A television had taken a dive off a muddy ledge, now laying broken in half, inhaling old fish bones.
Numerous vagabuggers had braided tall palm reeds together, where they could hide from the wind to drink with jack and a fire made of rusty shoe-laces.
They urinated and tried to wash away the marker stains of the ghetto kids who drew grotesque faces of sun-maddened octopi.
The litter was interrupted by bits of fermented beach and sprouts of funny colored grass.
Behind the salvage-yard walls,
You took your life in your own hands and your prayers walked with you as jabberwokkies and jawas watched from their breathing straws down in the goopy lake where they and mucky ducks swam.
Disease infested swing-ropes twisted in stale breezes as swamp-squirrels ran hither and yon to take new rumors to the crippled spiders, snakes and rabid beavers that rat-holed those places of wet clay and dirty wine.

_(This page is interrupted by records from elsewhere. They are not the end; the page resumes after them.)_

(* ===== verification/Maintenance.v ===== *)
(** * Scheduled maintenance: services/maintenance_service.go *)

From S2P Require Import Prelude.
From S2P Require Import GoLib.
From S2P Require Import Encoding.
From S2P Require Import Model.
From S2P Require Import Runtime.
From S2P Require Import Queries.

#[local] Open Scope string_scope.
#[local] Open Scope Z_scope.
#[local] Open Scope go_scope.

Record maintenanceJob := mkMaintenanceJob { job_name : string; job_run : Stmt unit }.

Definition jobs : list maintenanceJob :=
  [ mkMaintenanceJob "remove_expired_password_resets" RemoveExpiredPasswordResets;
    mkMaintenanceJob "remove_old_password_resets" RemoveOldPasswordResets;
    mkMaintenanceJob "remove_old_login_logs" RemoveOldLoginLogs;
    mkMaintenanceJob "remove_unverified_mfa_factors" RemoveUnverifiedMFAFactors;
    mkMaintenanceJob "revoke_expired_sessions" RevokeExpiredSessions;
    mkMaintenanceJob "revoke_old_sessions" RevokeOldSessions ].

(** The loop, with the names collected so far. *)
Fixpoint run_jobs (js : list maintenanceJob) (failed : list string) : Go (list string) :=
  match js with
  | [] => ret failed
  | job :: js =>
      r <- db_stmt (job_run job) ;;
      match r with
      | Err _ => run_jobs js (failed ++ [job_name job])%list
      | Ok _ => run_jobs js failed
      end
  end.

(** [fmt.Errorf("%d maintenance job(s) failed: %v", ...)] *)
Definition maintenance_error (failed : list string) : error :=
  ErrMsg (print_nat (N.of_nat (length failed)) ++ " maintenance job(s) failed: ["
          ++ Join failed " " ++ "]").

Definition RunMaintenance : Go (res unit) :=
  failed <- run_jobs jobs [] ;;
  if (0 <? length failed)%nat then ret (Err (maintenance_error failed)) else ret (Ok ()).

You couldn’t help hold your nose, passing broken sleeves and sweater, socks and old shirt, all because there was no toilet paper store to offer its services down where dirty magazines torn to shreds did cry out their wares, all before the oil of vermin would see them become one with the brine which bled black through the rivers.
———————————The book on vice in my hand as I strolled, it spoke to my soul, as it lived out its promises in the byways of men who had not cared for their spiritual centers.